* _EXERCISE AIM_:
Please print out every line of the material, unchanged.
--- START ---
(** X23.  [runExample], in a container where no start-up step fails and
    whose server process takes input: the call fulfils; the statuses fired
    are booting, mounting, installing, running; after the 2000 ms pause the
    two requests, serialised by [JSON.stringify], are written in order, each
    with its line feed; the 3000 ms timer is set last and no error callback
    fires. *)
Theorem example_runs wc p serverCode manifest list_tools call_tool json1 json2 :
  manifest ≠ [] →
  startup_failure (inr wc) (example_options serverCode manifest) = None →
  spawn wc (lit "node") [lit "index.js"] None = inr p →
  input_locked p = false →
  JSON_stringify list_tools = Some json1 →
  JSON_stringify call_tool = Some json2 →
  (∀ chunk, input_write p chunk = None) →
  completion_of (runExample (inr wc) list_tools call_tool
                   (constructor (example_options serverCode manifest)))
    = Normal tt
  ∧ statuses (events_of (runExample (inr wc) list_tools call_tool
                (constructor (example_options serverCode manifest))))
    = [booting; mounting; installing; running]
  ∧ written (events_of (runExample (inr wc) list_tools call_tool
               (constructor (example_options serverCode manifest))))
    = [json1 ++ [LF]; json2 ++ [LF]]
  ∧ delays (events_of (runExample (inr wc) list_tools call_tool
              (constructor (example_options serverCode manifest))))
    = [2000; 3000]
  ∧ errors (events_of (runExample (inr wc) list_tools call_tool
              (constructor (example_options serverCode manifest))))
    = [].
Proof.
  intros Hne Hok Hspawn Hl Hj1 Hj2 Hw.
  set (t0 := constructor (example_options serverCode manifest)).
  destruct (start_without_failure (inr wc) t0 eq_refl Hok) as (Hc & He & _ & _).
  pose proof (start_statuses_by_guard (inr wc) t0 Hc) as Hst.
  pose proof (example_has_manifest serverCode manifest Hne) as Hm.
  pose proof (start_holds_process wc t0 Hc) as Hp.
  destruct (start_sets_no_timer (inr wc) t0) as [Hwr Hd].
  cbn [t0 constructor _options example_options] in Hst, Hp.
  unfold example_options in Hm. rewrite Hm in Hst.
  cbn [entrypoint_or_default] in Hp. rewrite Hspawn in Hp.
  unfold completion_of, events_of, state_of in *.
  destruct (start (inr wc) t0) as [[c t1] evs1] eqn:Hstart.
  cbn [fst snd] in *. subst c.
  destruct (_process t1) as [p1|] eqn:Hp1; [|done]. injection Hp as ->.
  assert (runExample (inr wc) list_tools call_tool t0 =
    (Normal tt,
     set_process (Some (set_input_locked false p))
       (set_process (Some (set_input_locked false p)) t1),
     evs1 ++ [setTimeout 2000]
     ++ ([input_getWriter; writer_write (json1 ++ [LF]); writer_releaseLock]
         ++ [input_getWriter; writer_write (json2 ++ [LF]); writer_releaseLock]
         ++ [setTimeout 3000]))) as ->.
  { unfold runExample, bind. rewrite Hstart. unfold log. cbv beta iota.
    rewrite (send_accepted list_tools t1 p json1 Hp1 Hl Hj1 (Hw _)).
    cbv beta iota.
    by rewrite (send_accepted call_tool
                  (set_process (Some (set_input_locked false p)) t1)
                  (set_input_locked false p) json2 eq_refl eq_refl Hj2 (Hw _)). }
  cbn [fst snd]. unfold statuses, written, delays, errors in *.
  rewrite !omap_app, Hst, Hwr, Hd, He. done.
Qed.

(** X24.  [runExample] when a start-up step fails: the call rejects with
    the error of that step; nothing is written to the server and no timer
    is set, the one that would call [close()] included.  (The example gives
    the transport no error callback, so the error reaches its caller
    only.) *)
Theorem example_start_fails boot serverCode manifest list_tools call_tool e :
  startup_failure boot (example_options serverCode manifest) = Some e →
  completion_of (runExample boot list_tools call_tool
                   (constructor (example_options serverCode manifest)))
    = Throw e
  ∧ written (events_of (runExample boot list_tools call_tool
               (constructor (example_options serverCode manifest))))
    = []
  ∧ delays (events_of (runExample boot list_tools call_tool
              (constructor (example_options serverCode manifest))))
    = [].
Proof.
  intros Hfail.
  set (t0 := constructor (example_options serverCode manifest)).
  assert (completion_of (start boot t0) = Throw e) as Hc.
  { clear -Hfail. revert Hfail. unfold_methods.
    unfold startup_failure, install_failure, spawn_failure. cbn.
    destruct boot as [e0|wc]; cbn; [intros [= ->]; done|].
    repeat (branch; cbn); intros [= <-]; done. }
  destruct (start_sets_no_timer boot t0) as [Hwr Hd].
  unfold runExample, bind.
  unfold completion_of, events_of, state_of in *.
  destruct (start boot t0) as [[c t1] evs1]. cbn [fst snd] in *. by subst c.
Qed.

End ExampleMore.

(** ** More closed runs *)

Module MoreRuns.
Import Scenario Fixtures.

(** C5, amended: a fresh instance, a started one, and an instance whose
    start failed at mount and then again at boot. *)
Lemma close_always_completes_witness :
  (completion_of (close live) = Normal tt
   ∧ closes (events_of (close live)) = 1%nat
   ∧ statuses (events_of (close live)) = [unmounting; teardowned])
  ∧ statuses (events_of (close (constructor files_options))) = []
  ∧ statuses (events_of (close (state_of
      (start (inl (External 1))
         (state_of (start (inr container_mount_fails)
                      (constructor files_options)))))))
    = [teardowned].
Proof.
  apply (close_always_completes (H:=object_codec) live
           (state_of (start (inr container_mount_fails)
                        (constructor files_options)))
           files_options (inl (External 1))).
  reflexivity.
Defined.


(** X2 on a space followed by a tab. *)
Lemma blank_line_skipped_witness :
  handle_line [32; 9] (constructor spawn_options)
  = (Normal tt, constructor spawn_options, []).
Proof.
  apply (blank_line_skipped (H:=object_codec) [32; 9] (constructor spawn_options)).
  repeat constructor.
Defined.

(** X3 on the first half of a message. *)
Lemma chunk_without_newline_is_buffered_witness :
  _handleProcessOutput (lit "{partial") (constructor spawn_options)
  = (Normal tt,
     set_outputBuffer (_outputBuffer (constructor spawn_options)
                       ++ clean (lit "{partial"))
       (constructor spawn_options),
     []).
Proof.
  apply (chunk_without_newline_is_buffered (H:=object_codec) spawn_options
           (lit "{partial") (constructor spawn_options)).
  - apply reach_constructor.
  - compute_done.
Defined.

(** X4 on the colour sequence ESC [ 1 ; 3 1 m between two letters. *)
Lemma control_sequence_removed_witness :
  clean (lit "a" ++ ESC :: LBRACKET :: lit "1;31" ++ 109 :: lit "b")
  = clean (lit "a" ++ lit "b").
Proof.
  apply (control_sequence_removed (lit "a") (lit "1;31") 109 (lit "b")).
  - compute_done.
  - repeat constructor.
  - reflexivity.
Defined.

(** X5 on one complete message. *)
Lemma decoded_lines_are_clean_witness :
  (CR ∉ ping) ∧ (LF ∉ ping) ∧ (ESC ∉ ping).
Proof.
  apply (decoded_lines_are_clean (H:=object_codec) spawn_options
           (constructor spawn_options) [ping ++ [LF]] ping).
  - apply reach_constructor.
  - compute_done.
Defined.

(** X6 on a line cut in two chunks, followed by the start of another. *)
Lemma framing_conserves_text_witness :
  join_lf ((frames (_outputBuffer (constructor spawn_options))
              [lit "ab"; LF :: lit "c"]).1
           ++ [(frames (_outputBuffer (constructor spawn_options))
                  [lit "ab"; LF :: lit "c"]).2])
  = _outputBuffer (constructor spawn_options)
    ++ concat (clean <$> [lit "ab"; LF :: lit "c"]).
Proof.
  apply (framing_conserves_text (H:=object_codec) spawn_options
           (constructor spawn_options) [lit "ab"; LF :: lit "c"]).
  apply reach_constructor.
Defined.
--- END ---
* _THE COMPLETED TASK_:
(** X23.  [runExample], in a container where no start-up step fails and
    whose server process takes input: the call fulfils; the statuses fired
    are booting, mounting, installing, running; after the 2000 ms pause the
    two requests, serialised by [JSON.stringify], are written in order, each
    with its line feed; the 3000 ms timer is set last and no error callback
    fires. *)
Theorem example_runs wc p serverCode manifest list_tools call_tool json1 json2 :
  manifest ≠ [] →
  startup_failure (inr wc) (example_options serverCode manifest) = None →
  spawn wc (lit "node") [lit "index.js"] None = inr p →
  input_locked p = false →
  JSON_stringify list_tools = Some json1 →
  JSON_stringify call_tool = Some json2 →
  (∀ chunk, input_write p chunk = None) →
  completion_of (runExample (inr wc) list_tools call_tool
                   (constructor (example_options serverCode manifest)))
    = Normal tt
  ∧ statuses (events_of (runExample (inr wc) list_tools call_tool
                (constructor (example_options serverCode manifest))))
    = [booting; mounting; installing; running]
  ∧ written (events_of (runExample (inr wc) list_tools call_tool
               (constructor (example_options serverCode manifest))))
    = [json1 ++ [LF]; json2 ++ [LF]]
  ∧ delays (events_of (runExample (inr wc) list_tools call_tool
              (constructor (example_options serverCode manifest))))
    = [2000; 3000]
  ∧ errors (events_of (runExample (inr wc) list_tools call_tool
              (constructor (example_options serverCode manifest))))
    = [].
Proof.
  intros Hne Hok Hspawn Hl Hj1 Hj2 Hw.
  set (t0 := constructor (example_options serverCode manifest)).
  destruct (start_without_failure (inr wc) t0 eq_refl Hok) as (Hc & He & _ & _).
  pose proof (start_statuses_by_guard (inr wc) t0 Hc) as Hst.
  pose proof (example_has_manifest serverCode manifest Hne) as Hm.
  pose proof (start_holds_process wc t0 Hc) as Hp.
  destruct (start_sets_no_timer (inr wc) t0) as [Hwr Hd].
  cbn [t0 constructor _options example_options] in Hst, Hp.
  unfold example_options in Hm. rewrite Hm in Hst.
  cbn [entrypoint_or_default] in Hp. rewrite Hspawn in Hp.
  unfold completion_of, events_of, state_of in *.
  destruct (start (inr wc) t0) as [[c t1] evs1] eqn:Hstart.
  cbn [fst snd] in *. subst c.
  destruct (_process t1) as [p1|] eqn:Hp1; [|done]. injection Hp as ->.
  assert (runExample (inr wc) list_tools call_tool t0 =
    (Normal tt,
     set_process (Some (set_input_locked false p))
       (set_process (Some (set_input_locked false p)) t1),
     evs1 ++ [setTimeout 2000]
     ++ ([input_getWriter; writer_write (json1 ++ [LF]); writer_releaseLock]
         ++ [input_getWriter; writer_write (json2 ++ [LF]); writer_releaseLock]
         ++ [setTimeout 3000]))) as ->.
  { unfold runExample, bind. rewrite Hstart. unfold log. cbv beta iota.
    rewrite (send_accepted list_tools t1 p json1 Hp1 Hl Hj1 (Hw _)).
    cbv beta iota.
    by rewrite (send_accepted call_tool
                  (set_process (Some (set_input_locked false p)) t1)
                  (set_input_locked false p) json2 eq_refl eq_refl Hj2 (Hw _)). }
  cbn [fst snd]. unfold statuses, written, delays, errors in *.
  rewrite !omap_app, Hst, Hwr, Hd, He. done.
Qed.

(** X24.  [runExample] when a start-up step fails: the call rejects with
    the error of that step; nothing is written to the server and no timer
    is set, the one that would call [close()] included.  (The example gives
    the transport no error callback, so the error reaches its caller
    only.) *)
Theorem example_start_fails boot serverCode manifest list_tools call_tool e :
  startup_failure boot (example_options serverCode manifest) = Some e →
  completion_of (runExample boot list_tools call_tool
                   (constructor (example_options serverCode manifest)))
    = Throw e
  ∧ written (events_of (runExample boot list_tools call_tool
               (constructor (example_options serverCode manifest))))
    = []
  ∧ delays (events_of (runExample boot list_tools call_tool
              (constructor (example_options serverCode manifest))))
    = [].
Proof.
  intros Hfail.
  set (t0 := constructor (example_options serverCode manifest)).
  assert (completion_of (start boot t0) = Throw e) as Hc.
  { clear -Hfail. revert Hfail. unfold_methods.
    unfold startup_failure, install_failure, spawn_failure. cbn.
    destruct boot as [e0|wc]; cbn; [intros [= ->]; done|].
    repeat (branch; cbn); intros [= <-]; done. }
  destruct (start_sets_no_timer boot t0) as [Hwr Hd].
  unfold runExample, bind.
  unfold completion_of, events_of, state_of in *.
  destruct (start boot t0) as [[c t1] evs1]. cbn [fst snd] in *. by subst c.
Qed.

End ExampleMore.

(** ** More closed runs *)

Module MoreRuns.
Import Scenario Fixtures.

(** C5, amended: a fresh instance, a started one, and an instance whose
    start failed at mount and then again at boot. *)
Lemma close_always_completes_witness :
  (completion_of (close live) = Normal tt
   ∧ closes (events_of (close live)) = 1%nat
   ∧ statuses (events_of (close live)) = [unmounting; teardowned])
  ∧ statuses (events_of (close (constructor files_options))) = []
  ∧ statuses (events_of (close (state_of
      (start (inl (External 1))
         (state_of (start (inr container_mount_fails)
                      (constructor files_options)))))))
    = [teardowned].
Proof.
  apply (close_always_completes (H:=object_codec) live
           (state_of (start (inr container_mount_fails)
                        (constructor files_options)))
           files_options (inl (External 1))).
  reflexivity.
Defined.


(** X2 on a space followed by a tab. *)
Lemma blank_line_skipped_witness :
  handle_line [32; 9] (constructor spawn_options)
  = (Normal tt, constructor spawn_options, []).
Proof.
  apply (blank_line_skipped (H:=object_codec) [32; 9] (constructor spawn_options)).
  repeat constructor.
Defined.

(** X3 on the first half of a message. *)
Lemma chunk_without_newline_is_buffered_witness :
  _handleProcessOutput (lit "{partial") (constructor spawn_options)
  = (Normal tt,
     set_outputBuffer (_outputBuffer (constructor spawn_options)
                       ++ clean (lit "{partial"))
       (constructor spawn_options),
     []).
Proof.
  apply (chunk_without_newline_is_buffered (H:=object_codec) spawn_options
           (lit "{partial") (constructor spawn_options)).
  - apply reach_constructor.
  - compute_done.
Defined.

(** X4 on the colour sequence ESC [ 1 ; 3 1 m between two letters. *)
Lemma control_sequence_removed_witness :
  clean (lit "a" ++ ESC :: LBRACKET :: lit "1;31" ++ 109 :: lit "b")
  = clean (lit "a" ++ lit "b").
Proof.
  apply (control_sequence_removed (lit "a") (lit "1;31") 109 (lit "b")).
  - compute_done.
  - repeat constructor.
  - reflexivity.
Defined.

(** X5 on one complete message. *)
Lemma decoded_lines_are_clean_witness :
  (CR ∉ ping) ∧ (LF ∉ ping) ∧ (ESC ∉ ping).
Proof.
  apply (decoded_lines_are_clean (H:=object_codec) spawn_options
           (constructor spawn_options) [ping ++ [LF]] ping).
  - apply reach_constructor.
  - compute_done.
Defined.

(** X6 on a line cut in two chunks, followed by the start of another. *)
Lemma framing_conserves_text_witness :
  join_lf ((frames (_outputBuffer (constructor spawn_options))
              [lit "ab"; LF :: lit "c"]).1
           ++ [(frames (_outputBuffer (constructor spawn_options))
                  [lit "ab"; LF :: lit "c"]).2])
  = _outputBuffer (constructor spawn_options)
    ++ concat (clean <$> [lit "ab"; LF :: lit "c"]).
Proof.
  apply (framing_conserves_text (H:=object_codec) spawn_options
           (constructor spawn_options) [lit "ab"; LF :: lit "c"]).
  apply reach_constructor.
Defined.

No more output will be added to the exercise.